--- Records for the task ---

(* ===== verification/Json.v ===== *)
(** * The heatmap cache: [JSON.stringify] and [JSON.parse] (src/src/App.js)

    [run] writes the compared matrix with
    [fs.writeFileSync(path.join(outputDir, 'heatmap.json'), JSON.stringify(matrix))]
    and, with [--use-heatmap-cache], reads it back with
    [JSON.parse(fs.readFileSync(heatmapCacheFile).toString())] instead of
    running the comparisons.

    This file holds the JSON values ([json]), the serializer of
    ECMAScript's [JSON.stringify] ([serialize], with [QuoteJSONString]:
    [quote]), the parser of [JSON.parse] ([parse_value] and its loops,
    with fuel, and [json_parse]), the JSON structure [JSON.stringify]
    builds from a cell and from a matrix ([cell_json], [matrix_json]:
    [undefined] properties omitted, non-finite numbers as [null]), and
    the reading of a parsed value as a matrix ([matrix_of_json]).

    Strings are sequences of code units below 256 (the characters of
    [ascii]); a [\uXXXX] escape above [\u00ff] is outside the model
    ([None]).  Numbers are exact rationals as in [JsNum]; a finite
    number whose value is not an integer is printed by [Number::toString]
    with the shortest decimal of its double, which is not modelled:
    [serialize] returns [None] on it.  Integral values print as
    [int_to_string] does (exact below 10^21). *)

From Stdlib Require Import QArith ZArith String Ascii DecimalString DecimalZ DecimalPos DecimalFacts.
From stdpp Require Import base list gmap strings.
From S2P Require Import Prelude JsNum Parsers Matrix.

#[local] Set Warnings "-register-all".

Inductive json :=
| JSNull
| JSBool (b : bool)
| JSNum (q : Q)
| JSStr (s : string)
| JSArr (vs : list json)
| JSObj (kvs : list (string * json)).

(** ** [JSON.stringify] *)

(** A lowercase hexadecimal digit ([UnicodeEscape]). *)
Definition hex_digit (n : nat) : ascii :=
  if n <? 10 then ascii_of_nat (48 + n) else ascii_of_nat (87 + n).

(** One code unit of [QuoteJSONString]. *)
Definition quote_char (c : ascii) : list ascii :=
  let n := nat_of_ascii c in
  if n =? 8 then ["\"; "b"]%char
  else if n =? 9 then ["\"; "t"]%char
  else if n =? 10 then ["\"; "n"]%char
  else if n =? 12 then ["\"; "f"]%char
  else if n =? 13 then ["\"; "r"]%char
  else if n =? 34 then ["\"; "034"]%char
  else if n =? 92 then ["\"; "\"]%char
  else if n <? 32 then ["\"; "u"; "0"; "0"; hex_digit (n / 16); hex_digit (n mod 16)]%char
  else [c].

(** [QuoteJSONString(s)]. *)
Definition quote (s : string) : list ascii :=
  "034"%char :: flat_map quote_char (list_ascii_of_string s) ++ ["034"%char].

(** [Number::toString] of a finite number, when it is an integer. *)
Definition number_text (q : Q) : option (list ascii) :=
  if (Qnum q mod Zpos (Qden q) =? 0)%Z
  then Some (list_ascii_of_string (int_to_string (IFin (Qnum q / Zpos (Qden q)))))
  else None.

(** The elements of an array or the members of an object, separated by
    commas. *)
Fixpoint commas (ts : list (list ascii)) : list ascii :=
  match ts with
  | [] => []
  | [t] => t
  | t :: ts' => t ++ ","%char :: commas ts'
  end.

(** [SerializeJSONProperty] on a JSON value. *)
Fixpoint serialize (v : json) : option (list ascii) :=
  match v with
  | JSNull => Some (list_ascii_of_string "null")
  | JSBool true => Some (list_ascii_of_string "true")
  | JSBool false => Some (list_ascii_of_string "false")
  | JSNum q => number_text q
  | JSStr s => Some (quote s)
  | JSArr vs => ts ← mapM serialize vs; Some ("["%char :: commas ts ++ ["]"%char])
  | JSObj kvs =>
      ts ← mapM (fun '(k, v) => t ← serialize v; Some (quote k ++ ":"%char :: t)) kvs;
      Some ("{"%char :: commas ts ++ ["}"%char])
  end.

(** The values [serialize] prints exactly and [JSON.parse] reads back
    with the same representation: every number an integer kept with
    denominator 1. *)
Fixpoint canonb (v : json) : bool :=
  match v with
  | JSNum q => Pos.eqb (Qden q) 1
  | JSArr vs => forallb canonb vs
  | JSObj kvs => forallb (fun kv => canonb kv.2) kvs
  | _ => true
  end.

(** A number property: [null] unless finite. *)
Definition num_json (n : number) : json :=
  match n with JFin q => JSNum q | _ => JSNull end.

(** A property that may be [undefined]: omitted then. *)
Definition opt_field {A} (k : string) (f : A -> json) (o : option A) : list (string * json) :=
  match o with Some a => [(k, f a)] | None => [] end.

(** A cell as [JSON.stringify] sees it: its own properties in the order
    they were created ([left], [right], [loc_left], [loc_right] by
    [createRichMatrix], [matches] by [augmentComparisonMatrix], then the
    four of [augmentHeatmapMatrix]). *)
Definition cell_json (c : cell) : json :=
  JSObj ([("left"%string, JSStr (c_left c)); ("right"%string, JSStr (c_right c))] ++
         opt_field "loc_left" num_json (loc_left c) ++
         opt_field "loc_right" num_json (loc_right c) ++
         opt_field "matches" num_json (matches c) ++
         opt_field "ratio" num_json (ratio c) ++
         opt_field "color" JSStr (color c) ++
         opt_field "width" num_json (width c) ++
         opt_field "height" num_json (height c)).

Definition matrix_json (m : matrix) : json :=
  JSArr (map (fun row => JSArr (map (fun col => match col with
                                                 | Some c => cell_json c
                                                 | None => JSNull
                                                 end) row)) m).

(** [JSON.stringify(matrix)]. *)
Definition json_stringify (m : matrix) : option string :=
  string_of_list_ascii <$> serialize (matrix_json m).

(** ** [JSON.parse] *)

(** JSON white space: tab, line feed, carriage return, space. *)
Definition is_json_ws (c : ascii) : bool :=
  let n := nat_of_ascii c in (n =? 9) || (n =? 10) || (n =? 13) || (n =? 32).

Fixpoint skip_ws (s : list ascii) : list ascii :=
  match s with c :: s' => if is_json_ws c then skip_ws s' else s | [] => [] end.

(** The rest of [s] after the literal [lit]. *)
Fixpoint strip_prefix (lit s : list ascii) : option (list ascii) :=
  match lit, s with
  | [], _ => Some s
  | a :: lit', c :: s' => if Ascii.eqb a c then strip_prefix lit' s' else None
  | _ :: _, [] => None
  end.

Definition hex_val (c : ascii) : option nat :=
  let n := nat_of_ascii c in
  if (48 <=? n) && (n <=? 57) then Some (n - 48)
  else if (97 <=? n) && (n <=? 102) then Some (n - 87)
  else if (65 <=? n) && (n <=? 70) then Some (n - 55)
  else None.

(** The character a one-letter escape stands for. *)
Definition escape_char (e : ascii) : option ascii :=
  let n := nat_of_ascii e in
  if n =? 34 then Some e
  else if n =? 92 then Some e
  else if n =? 47 then Some e
  else if n =? 98 then Some (ascii_of_nat 8)
  else if n =? 102 then Some (ascii_of_nat 12)
  else if n =? 110 then Some (ascii_of_nat 10)
  else if n =? 114 then Some (ascii_of_nat 13)
  else if n =? 116 then Some (ascii_of_nat 9)
  else None.

(** The characters of a string literal after its opening quote, up to
    the closing quote, and the rest. *)
Fixpoint parse_chars (s : list ascii) : option (list ascii * list ascii) :=
  match s with
  | [] => None
  | c :: r =>
      if Ascii.eqb c "034" then Some ([], r)
      else if Ascii.eqb c "\" then
        match r with
        | e :: r' =>
            match escape_char e with
            | Some c' => '(cs, r'') ← parse_chars r'; Some (c' :: cs, r'')
            | None =>
                if Ascii.eqb e "u" then
                  match r' with
                  | h1 :: h2 :: h3 :: h4 :: r'' =>
                      d1 ← hex_val h1; d2 ← hex_val h2; d3 ← hex_val h3; d4 ← hex_val h4;
                      let code := ((d1 * 16 + d2) * 16 + d3) * 16 + d4 in
                      if code <? 256 then '(cs, r3) ← parse_chars r''; Some (ascii_of_nat code :: cs, r3)
                      else None
                  | _ => None
                  end
                else None
            end
        | [] => None
        end
      else if nat_of_ascii c <? 32 then None
      else '(cs, r') ← parse_chars r; Some (c :: cs, r')
  end.

(** [0-9]. *)
Definition is_dec_digit (c : ascii) : bool :=
  match ParseInt.radix_digit 10 c with Some _ => true | None => false end.

(** The longest run of decimal digits at the head of [s]. *)
Definition dec_digits (s : list ascii) : list nat * list ascii :=
  let ds := ParseInt.digits_prefix 10 s in (ds, drop (length ds) s).

(** An optional minus sign. *)
Definition sign_part (s : list ascii) : bool * list ascii :=
  match s with
  | c :: r => if Ascii.eqb c "-" then (true, r) else (false, s)
  | [] => (false, s)
  end.

(** [0] or [[1-9][0-9]*]. *)
Definition int_part (s : list ascii) : option (list nat * list ascii) :=
  match s with
  | c :: r => if Ascii.eqb c "0" then Some ([0], r)
              else if is_dec_digit c then Some (dec_digits s) else None
  | [] => None
  end.

(** An optional [.] and at least one digit. *)
Definition frac_part (s : list ascii) : option (list nat * list ascii) :=
  match s with
  | c :: r => if Ascii.eqb c "." then
                match dec_digits r with ([], _) => None | dr => Some dr end
              else Some ([], s)
  | [] => Some ([], s)
  end.

(** The optional sign of an exponent. *)
Definition exp_sign (s : list ascii) : bool * list ascii :=
  match s with
  | c :: r => if Ascii.eqb c "-" then (true, r) else if Ascii.eqb c "+" then (false, r) else (false, s)
  | [] => (false, s)
  end.

(** An optional [e] or [E], an optional sign and at least one digit. *)
Definition exp_part (s : list ascii) : option (Z * list ascii) :=
  match s with
  | c :: r =>
      if Ascii.eqb c "e" || Ascii.eqb c "E" then
        let '(eneg, r') := exp_sign r in
        match dec_digits r' with
        | ([], _) => None
        | (de, r'') => Some ((if eneg then -1 else 1) * ParseInt.digits_value 10 de, r'')%Z
        end
      else Some (0%Z, s)
  | [] => Some (0%Z, s)
  end.

(** [JSONNumber] and its mathematical value. *)
Definition parse_number (s : list ascii) : option (Q * list ascii) :=
  let '(neg, s1) := sign_part s in
  '(ds1, r1) ← int_part s1;
  '(ds2, r2) ← frac_part r1;
  '(e, r3) ← exp_part r2;
  let v := (inject_Z (ParseInt.digits_value 10 (ds1 ++ ds2)) /
            inject_Z (10 ^ Z.of_nat (length ds2)) * Qpower (inject_Z 10) e)%Q in
  Some ((if neg then - v else v)%Q, r3).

---

* Problem to work on: Extract exactly the leading lines of the data, stopping at and including the line with "and, with [--use-heatmap-cache], reads".

* Answer space:
(* ===== verification/Json.v ===== *)
(** * The heatmap cache: [JSON.stringify] and [JSON.parse] (src/src/App.js)

    [run] writes the compared matrix with
    [fs.writeFileSync(path.join(outputDir, 'heatmap.json'), JSON.stringify(matrix))]
    and, with [--use-heatmap-cache], reads it back with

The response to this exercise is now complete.